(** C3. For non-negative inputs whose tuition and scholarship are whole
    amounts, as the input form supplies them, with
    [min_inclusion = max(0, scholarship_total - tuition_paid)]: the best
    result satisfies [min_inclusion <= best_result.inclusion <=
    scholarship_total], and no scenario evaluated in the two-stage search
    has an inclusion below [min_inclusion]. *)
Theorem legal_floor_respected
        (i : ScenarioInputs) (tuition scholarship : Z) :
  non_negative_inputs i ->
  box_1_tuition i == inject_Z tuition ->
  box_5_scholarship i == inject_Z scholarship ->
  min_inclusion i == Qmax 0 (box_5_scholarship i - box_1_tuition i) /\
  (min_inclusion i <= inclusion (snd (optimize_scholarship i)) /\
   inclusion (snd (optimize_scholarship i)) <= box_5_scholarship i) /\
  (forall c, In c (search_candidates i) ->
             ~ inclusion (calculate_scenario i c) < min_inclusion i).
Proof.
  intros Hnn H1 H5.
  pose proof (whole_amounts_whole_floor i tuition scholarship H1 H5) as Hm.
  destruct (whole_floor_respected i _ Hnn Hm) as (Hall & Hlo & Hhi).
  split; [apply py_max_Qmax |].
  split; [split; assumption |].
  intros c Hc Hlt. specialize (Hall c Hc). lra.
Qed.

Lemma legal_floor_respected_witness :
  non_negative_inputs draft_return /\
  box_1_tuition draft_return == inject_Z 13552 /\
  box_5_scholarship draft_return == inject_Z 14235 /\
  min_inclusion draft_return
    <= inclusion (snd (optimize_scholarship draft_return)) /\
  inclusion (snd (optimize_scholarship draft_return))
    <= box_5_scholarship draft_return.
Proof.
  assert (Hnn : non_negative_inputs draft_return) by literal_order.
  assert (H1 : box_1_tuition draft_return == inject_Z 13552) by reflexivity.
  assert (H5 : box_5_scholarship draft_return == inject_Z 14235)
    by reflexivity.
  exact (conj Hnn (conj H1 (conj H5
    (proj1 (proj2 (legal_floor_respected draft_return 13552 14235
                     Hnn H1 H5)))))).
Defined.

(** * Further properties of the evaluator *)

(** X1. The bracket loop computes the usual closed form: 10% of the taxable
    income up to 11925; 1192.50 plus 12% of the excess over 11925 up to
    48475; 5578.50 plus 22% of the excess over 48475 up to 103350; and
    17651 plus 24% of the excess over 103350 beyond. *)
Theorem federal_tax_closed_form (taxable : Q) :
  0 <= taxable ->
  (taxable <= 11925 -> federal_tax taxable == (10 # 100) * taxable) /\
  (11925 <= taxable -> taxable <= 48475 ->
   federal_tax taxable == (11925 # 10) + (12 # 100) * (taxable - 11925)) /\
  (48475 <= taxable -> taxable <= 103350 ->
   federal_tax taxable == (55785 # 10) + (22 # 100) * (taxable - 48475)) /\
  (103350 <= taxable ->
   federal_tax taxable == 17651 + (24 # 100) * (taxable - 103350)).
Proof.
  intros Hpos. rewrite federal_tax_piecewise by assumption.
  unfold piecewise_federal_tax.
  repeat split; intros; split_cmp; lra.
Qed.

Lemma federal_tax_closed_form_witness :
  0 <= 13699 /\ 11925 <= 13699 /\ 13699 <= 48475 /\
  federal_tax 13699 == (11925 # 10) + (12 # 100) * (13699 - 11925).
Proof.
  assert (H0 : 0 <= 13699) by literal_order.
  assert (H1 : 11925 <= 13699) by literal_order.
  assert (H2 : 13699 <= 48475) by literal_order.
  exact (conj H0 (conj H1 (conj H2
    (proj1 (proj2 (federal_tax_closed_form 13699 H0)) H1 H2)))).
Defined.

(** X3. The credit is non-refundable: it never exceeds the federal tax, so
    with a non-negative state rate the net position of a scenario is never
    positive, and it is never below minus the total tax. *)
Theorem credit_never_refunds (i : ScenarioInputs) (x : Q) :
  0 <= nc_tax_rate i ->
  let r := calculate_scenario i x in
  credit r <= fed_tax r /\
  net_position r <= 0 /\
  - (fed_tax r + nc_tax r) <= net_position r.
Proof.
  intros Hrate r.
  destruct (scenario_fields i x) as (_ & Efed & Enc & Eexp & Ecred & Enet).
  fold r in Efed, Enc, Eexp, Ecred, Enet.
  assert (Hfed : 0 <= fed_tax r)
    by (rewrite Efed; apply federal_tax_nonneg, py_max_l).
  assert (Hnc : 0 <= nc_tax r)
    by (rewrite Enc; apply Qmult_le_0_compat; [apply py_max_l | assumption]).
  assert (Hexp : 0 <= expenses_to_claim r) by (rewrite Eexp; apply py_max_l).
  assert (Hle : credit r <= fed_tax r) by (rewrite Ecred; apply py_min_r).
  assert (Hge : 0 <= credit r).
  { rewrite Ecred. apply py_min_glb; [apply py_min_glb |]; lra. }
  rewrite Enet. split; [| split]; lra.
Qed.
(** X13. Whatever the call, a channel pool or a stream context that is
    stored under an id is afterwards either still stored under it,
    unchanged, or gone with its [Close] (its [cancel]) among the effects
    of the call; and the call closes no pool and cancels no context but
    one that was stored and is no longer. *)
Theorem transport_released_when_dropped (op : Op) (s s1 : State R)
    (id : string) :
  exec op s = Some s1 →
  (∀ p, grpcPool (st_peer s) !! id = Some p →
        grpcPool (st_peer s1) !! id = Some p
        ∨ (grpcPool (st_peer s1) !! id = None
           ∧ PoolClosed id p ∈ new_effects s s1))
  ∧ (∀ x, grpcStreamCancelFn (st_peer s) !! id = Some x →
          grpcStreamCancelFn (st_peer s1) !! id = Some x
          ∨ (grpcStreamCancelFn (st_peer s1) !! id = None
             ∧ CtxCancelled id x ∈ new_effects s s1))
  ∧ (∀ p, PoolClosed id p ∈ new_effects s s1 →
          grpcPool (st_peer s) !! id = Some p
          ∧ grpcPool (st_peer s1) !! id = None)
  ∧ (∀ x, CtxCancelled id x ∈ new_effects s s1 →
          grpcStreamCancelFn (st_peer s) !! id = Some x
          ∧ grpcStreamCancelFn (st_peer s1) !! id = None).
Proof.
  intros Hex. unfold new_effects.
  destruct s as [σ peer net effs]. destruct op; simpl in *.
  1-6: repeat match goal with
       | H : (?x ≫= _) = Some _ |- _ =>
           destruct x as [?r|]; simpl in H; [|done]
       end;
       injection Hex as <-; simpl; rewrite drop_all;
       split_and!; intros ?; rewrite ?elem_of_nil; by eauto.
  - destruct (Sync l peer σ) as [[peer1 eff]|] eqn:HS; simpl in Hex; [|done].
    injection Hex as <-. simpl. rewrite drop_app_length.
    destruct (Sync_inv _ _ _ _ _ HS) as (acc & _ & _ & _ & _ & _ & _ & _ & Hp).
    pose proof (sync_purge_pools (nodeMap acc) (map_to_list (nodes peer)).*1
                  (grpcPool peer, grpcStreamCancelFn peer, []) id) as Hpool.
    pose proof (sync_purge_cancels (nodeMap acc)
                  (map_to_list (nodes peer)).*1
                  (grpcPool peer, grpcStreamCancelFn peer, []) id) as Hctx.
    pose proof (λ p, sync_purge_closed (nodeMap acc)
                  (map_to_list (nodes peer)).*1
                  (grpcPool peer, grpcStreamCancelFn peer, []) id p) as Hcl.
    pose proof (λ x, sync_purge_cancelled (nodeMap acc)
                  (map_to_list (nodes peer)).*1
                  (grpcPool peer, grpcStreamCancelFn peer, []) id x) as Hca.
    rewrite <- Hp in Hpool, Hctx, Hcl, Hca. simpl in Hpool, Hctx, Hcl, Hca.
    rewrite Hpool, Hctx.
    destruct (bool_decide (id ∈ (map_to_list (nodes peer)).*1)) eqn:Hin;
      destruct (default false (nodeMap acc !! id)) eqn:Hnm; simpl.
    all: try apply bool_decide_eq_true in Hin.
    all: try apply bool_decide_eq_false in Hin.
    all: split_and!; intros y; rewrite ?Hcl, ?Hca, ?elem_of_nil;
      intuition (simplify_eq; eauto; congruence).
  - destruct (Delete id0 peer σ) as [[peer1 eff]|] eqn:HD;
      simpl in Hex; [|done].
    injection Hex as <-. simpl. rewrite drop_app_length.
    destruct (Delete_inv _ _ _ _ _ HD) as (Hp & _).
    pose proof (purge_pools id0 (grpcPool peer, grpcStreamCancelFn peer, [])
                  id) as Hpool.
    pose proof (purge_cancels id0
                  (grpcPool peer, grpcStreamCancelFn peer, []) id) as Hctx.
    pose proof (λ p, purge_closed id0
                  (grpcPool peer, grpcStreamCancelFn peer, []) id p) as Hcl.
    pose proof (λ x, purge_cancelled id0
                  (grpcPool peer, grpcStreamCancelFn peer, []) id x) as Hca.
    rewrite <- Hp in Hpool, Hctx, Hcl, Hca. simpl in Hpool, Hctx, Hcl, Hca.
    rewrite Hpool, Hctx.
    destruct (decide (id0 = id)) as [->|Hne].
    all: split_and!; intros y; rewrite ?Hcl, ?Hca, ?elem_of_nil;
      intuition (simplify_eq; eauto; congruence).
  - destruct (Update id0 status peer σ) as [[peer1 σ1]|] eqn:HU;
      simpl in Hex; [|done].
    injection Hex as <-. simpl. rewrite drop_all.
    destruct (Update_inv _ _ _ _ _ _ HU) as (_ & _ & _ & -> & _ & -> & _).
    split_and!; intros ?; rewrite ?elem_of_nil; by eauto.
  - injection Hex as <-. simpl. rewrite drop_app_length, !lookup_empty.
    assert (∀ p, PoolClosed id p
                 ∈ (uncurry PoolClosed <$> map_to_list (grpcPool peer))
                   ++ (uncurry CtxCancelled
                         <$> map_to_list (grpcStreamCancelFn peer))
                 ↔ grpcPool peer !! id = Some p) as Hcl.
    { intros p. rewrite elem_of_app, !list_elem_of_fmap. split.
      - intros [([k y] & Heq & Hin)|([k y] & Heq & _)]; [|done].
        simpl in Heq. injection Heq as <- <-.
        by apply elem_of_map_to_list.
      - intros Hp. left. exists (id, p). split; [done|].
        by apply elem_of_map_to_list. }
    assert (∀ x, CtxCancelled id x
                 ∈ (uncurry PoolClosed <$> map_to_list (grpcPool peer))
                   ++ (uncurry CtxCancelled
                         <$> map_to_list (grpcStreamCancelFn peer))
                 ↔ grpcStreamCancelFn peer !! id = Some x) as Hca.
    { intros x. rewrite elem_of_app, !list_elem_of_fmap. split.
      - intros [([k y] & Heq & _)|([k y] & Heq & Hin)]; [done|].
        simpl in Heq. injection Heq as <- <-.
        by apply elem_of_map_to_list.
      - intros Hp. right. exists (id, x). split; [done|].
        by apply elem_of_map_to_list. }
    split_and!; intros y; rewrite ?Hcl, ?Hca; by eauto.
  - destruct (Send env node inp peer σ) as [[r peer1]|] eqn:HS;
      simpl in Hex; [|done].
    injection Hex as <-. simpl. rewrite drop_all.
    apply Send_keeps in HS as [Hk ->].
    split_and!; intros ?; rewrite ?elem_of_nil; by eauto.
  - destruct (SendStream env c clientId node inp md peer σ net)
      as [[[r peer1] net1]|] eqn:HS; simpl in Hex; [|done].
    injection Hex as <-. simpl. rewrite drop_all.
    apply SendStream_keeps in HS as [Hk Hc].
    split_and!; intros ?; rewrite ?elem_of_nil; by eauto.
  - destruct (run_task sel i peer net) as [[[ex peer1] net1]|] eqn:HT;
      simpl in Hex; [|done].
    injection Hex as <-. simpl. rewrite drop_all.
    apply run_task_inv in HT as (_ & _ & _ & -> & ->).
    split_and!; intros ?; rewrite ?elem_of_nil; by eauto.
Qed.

# Action item
Using the entries above, give again exactly the lines from the line holding "let r := calculate_scenario i x in" through the line holding "destruct s as". Include both end lines and nothing else.

# Task response
  let r := calculate_scenario i x in
  credit r <= fed_tax r /\
  net_position r <= 0 /\
  - (fed_tax r + nc_tax r) <= net_position r.
Proof.
  intros Hrate r.
  destruct (scenario_fields i x) as (_ & Efed & Enc & Eexp & Ecred & Enet).
  fold r in Efed, Enc, Eexp, Ecred, Enet.
  assert (Hfed : 0 <= fed_tax r)
    by (rewrite Efed; apply federal_tax_nonneg, py_max_l).
  assert (Hnc : 0 <= nc_tax r)
    by (rewrite Enc; apply Qmult_le_0_compat; [apply py_max_l | assumption]).
  assert (Hexp : 0 <= expenses_to_claim r) by (rewrite Eexp; apply py_max_l).
  assert (Hle : credit r <= fed_tax r) by (rewrite Ecred; apply py_min_r).
  assert (Hge : 0 <= credit r).
  { rewrite Ecred. apply py_min_glb; [apply py_min_glb |]; lra. }
  rewrite Enet. split; [| split]; lra.
Qed.
(** X13. Whatever the call, a channel pool or a stream context that is
    stored under an id is afterwards either still stored under it,
    unchanged, or gone with its [Close] (its [cancel]) among the effects
    of the call; and the call closes no pool and cancels no context but
    one that was stored and is no longer. *)
Theorem transport_released_when_dropped (op : Op) (s s1 : State R)
    (id : string) :
  exec op s = Some s1 →
  (∀ p, grpcPool (st_peer s) !! id = Some p →
        grpcPool (st_peer s1) !! id = Some p
        ∨ (grpcPool (st_peer s1) !! id = None
           ∧ PoolClosed id p ∈ new_effects s s1))
  ∧ (∀ x, grpcStreamCancelFn (st_peer s) !! id = Some x →
          grpcStreamCancelFn (st_peer s1) !! id = Some x
          ∨ (grpcStreamCancelFn (st_peer s1) !! id = None
             ∧ CtxCancelled id x ∈ new_effects s s1))
  ∧ (∀ p, PoolClosed id p ∈ new_effects s s1 →
          grpcPool (st_peer s) !! id = Some p
          ∧ grpcPool (st_peer s1) !! id = None)
  ∧ (∀ x, CtxCancelled id x ∈ new_effects s s1 →
          grpcStreamCancelFn (st_peer s) !! id = Some x
          ∧ grpcStreamCancelFn (st_peer s1) !! id = None).
Proof.
  intros Hex. unfold new_effects.
  destruct s as [σ peer net effs]. destruct op; simpl in *.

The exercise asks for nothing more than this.